Nächster Themenblock sind Bildung und Digitalisierung. CDU-Vertreterin Ursula von der Leyen erinnert daran, dass jetzt sieben Milliarden Euro in die Renovierung öffentlicher Schulen fließen. Dann gehe man die Finanzierung der Digitalisierung an. FDP-Mann Lindner amüsiert: "Typisch CDU, von allem irgendwie ein bisschen?" Das Digitalste an Deutschlands Schulen seien nach wie vor die Pausen. Die Grünen-Kandidatin erinnerte daran, dass es eine gemeinsame Kraftanstrengung von Bund und Ländern braucht, um digitale Bildung umzusetzen. Und es brauche mehr Erzieher – und beitragsfreie Kitas. Gefragt nach seinen Vorstellungen zur Bildung, gerät der AfD-Mann wieder ins Stocken. Dann folgt ein Allgemeinplatz: Es müsse mehr Geld in Bildung fließen. Manuela Schwesig hilft Gauland daraufhin aus, als der nicht so recht erklären kann, was es mit den getrennten Zuständigkeiten von Bund und Ländern bei der Bildung auf sich hat. Inhaltlich ein schwieriger Tag für die AfD.  
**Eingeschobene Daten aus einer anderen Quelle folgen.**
(* ===== verification/LeaseProps.v ===== *)
(** * What a lease grants

    A secret comes out of the broker only through a lease that was minted for
    it, in the context it was minted for, before it expires and while nobody
    revoked it; the leases prepared for a child process do not outlive it; and
    the ledger learns nothing of the values. *)

From S2P Require Import Prelude Types Deps Concrete Db Ledger Secrets Lease.

(** ** What each operation does to the table *)

Section Steps.
Context `{Crates} `{Redaction} {St : Type} `{SecretStore St}.
Implicit Types (s : BrokerState St) (c : CachedSecret).

Definition in_context (ctx : ResolveContext) (l : SecretLease) : Prop :=
  bound_session_id l = rc_session_id ctx ∧ bound_server_id l = rc_server_id ctx ∧
  bound_tool_name l = rc_tool_name ctx.

Lemma expired_at_false now l : expired_at now l = false ↔ (now < lease_expires_at l)%Z.
Proof. unfold expired_at. rewrite Z.leb_gt. done. Qed.

Lemma mint_ok rd req s v :
  store_get (mr_secret_ref req) (br_store s) = Ok v →
  let '(r, s') := mint_lease rd req s in
  r = Ok (lease_for rd req) ∧ br_store s' = br_store s ∧
  br_cache s' = <[lr_id rd := mkCachedSecret (lease_for rd req) v]> (br_cache s).
Proof. intros Hv. unfold mint_lease, audit. run_m. by rewrite Hv. Qed.

Lemma mint_err rd req s e :
  store_get (mr_secret_ref req) (br_store s) = Err e →
  let '(r, s') := mint_lease rd req s in
  r = Err (LeaseError.StoreError e) ∧ br_store s' = br_store s ∧ br_cache s' = br_cache s.
Proof. intros Hv. unfold mint_lease, audit. run_m. by rewrite Hv. Qed.

Lemma resolve_ok now nm id ctx s v :
  (resolve_value now nm id ctx s).1 = Ok v ↔
  ∃ c, br_cache s !! id = Some c ∧ expired_at now (cs_lease c) = false ∧
       in_context ctx (cs_lease c) ∧ cs_value c = v.
Proof.
  unfold resolve_value, misuse, in_context. run_m. split.
  - intros Hr. destruct (br_cache s !! id) as [c|]; [|done]. exists c.
    destruct (expired_at now (cs_lease c)); [done|].
    split_match; bool_to_prop; auto 6.
  - intros (c & -> & -> & (-> & -> & ->) & <-). by rewrite !String.eqb_refl.
Qed.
Innere Sicherheit – Konsensthema mit Streitpotential

"Schlussrunde" von ARD und ZDF zur Bundestagswahl | Christian Lindner
Er hatte einen guten Tag: FDP-Kandidat LindnerBild: picture-alliance/dpa/M. Gambarini

Das letzte große Themenpaket der Runde dreht sich um die Fragen der Inneren Sicherheit. CSU-Innenminister Herrmann, der als erfolgreicher Hardliner in der Verbrechensbekämpfung gilt, bewirbt sich schon mal als möglicher Innenminister. Und er erklärt die Erfolge Bayerns zum Maßstab auch für eine künftige Bundespolitik. Mehr Polizisten, mehr Videoüberwachung und mehr Schleierfahndung. FDP-Mann Lindner wirft ein, die Schleierfahndung werde von Gerichten ohnehin bald kassiert. Herrmann zeigt sich irritiert, und verärgert. Dabei hatten beide doch gerade so nett über eine mögliche Schwarz-Gelbe-Regierung gesprochen. SPD-Frau Schwesig befindet: "Jetzt sehen alle, was uns Schwarz-Gelb bringen würde". Sarah Wagenknecht von der Linken wirft den Unionsparteien vor, tausende Polizeistellen abgeschafft zu haben, und dies den Wählern zu verschweigen.  

Rund um das Thema Energiewende wird in dieser Runde dann noch einmal ausgetestet, ob eine sogenannte Jamaika-Koalition aus CDU, FDP und Grünen inhaltlich denkbar wäre. An diesem Abend gilt: Die Grabenkämpfe zwischen FDP und Grünen bleiben bestehen.  

"Schlussrunde" von ARD und ZDF zur Bundestagswahl | Sahra Wagenknecht
Katrin Göring Eckhardt (Grüne) und Sarah Wagenknecht (Linke) hatten es dieses Mal schwerBild: picture-alliance/dpa/M. Gambarini

Wer mit wem – das bleibt weiter offen

90 Minuten sind schnell vergangen. Im Gegensatz zum großen Kanzlerduell von Angela Merkel und Herausforderer Martin Schulz streiften die Kandidaten dieses Mal in der Sendung von ARD und ZDF eine größere Themenpalette. Altersarmut, Bildung, Klimaschutz und ein bisschen Dieselskandal. Es ging um Inhalte, aber es ging auch um die Art und Weise, wie miteinander gerungen wird. FDP-Chef Christian Lindner posaunte schon einmal hinaus, dass er nach der Wahl wieder eine Große Koalition kommen sehe. Er werde dann die größte, demokratische Oppositionspartei anführen. Wie gut diese Prognose auf der Zielgerade war: Am Sonntag wissen wir es.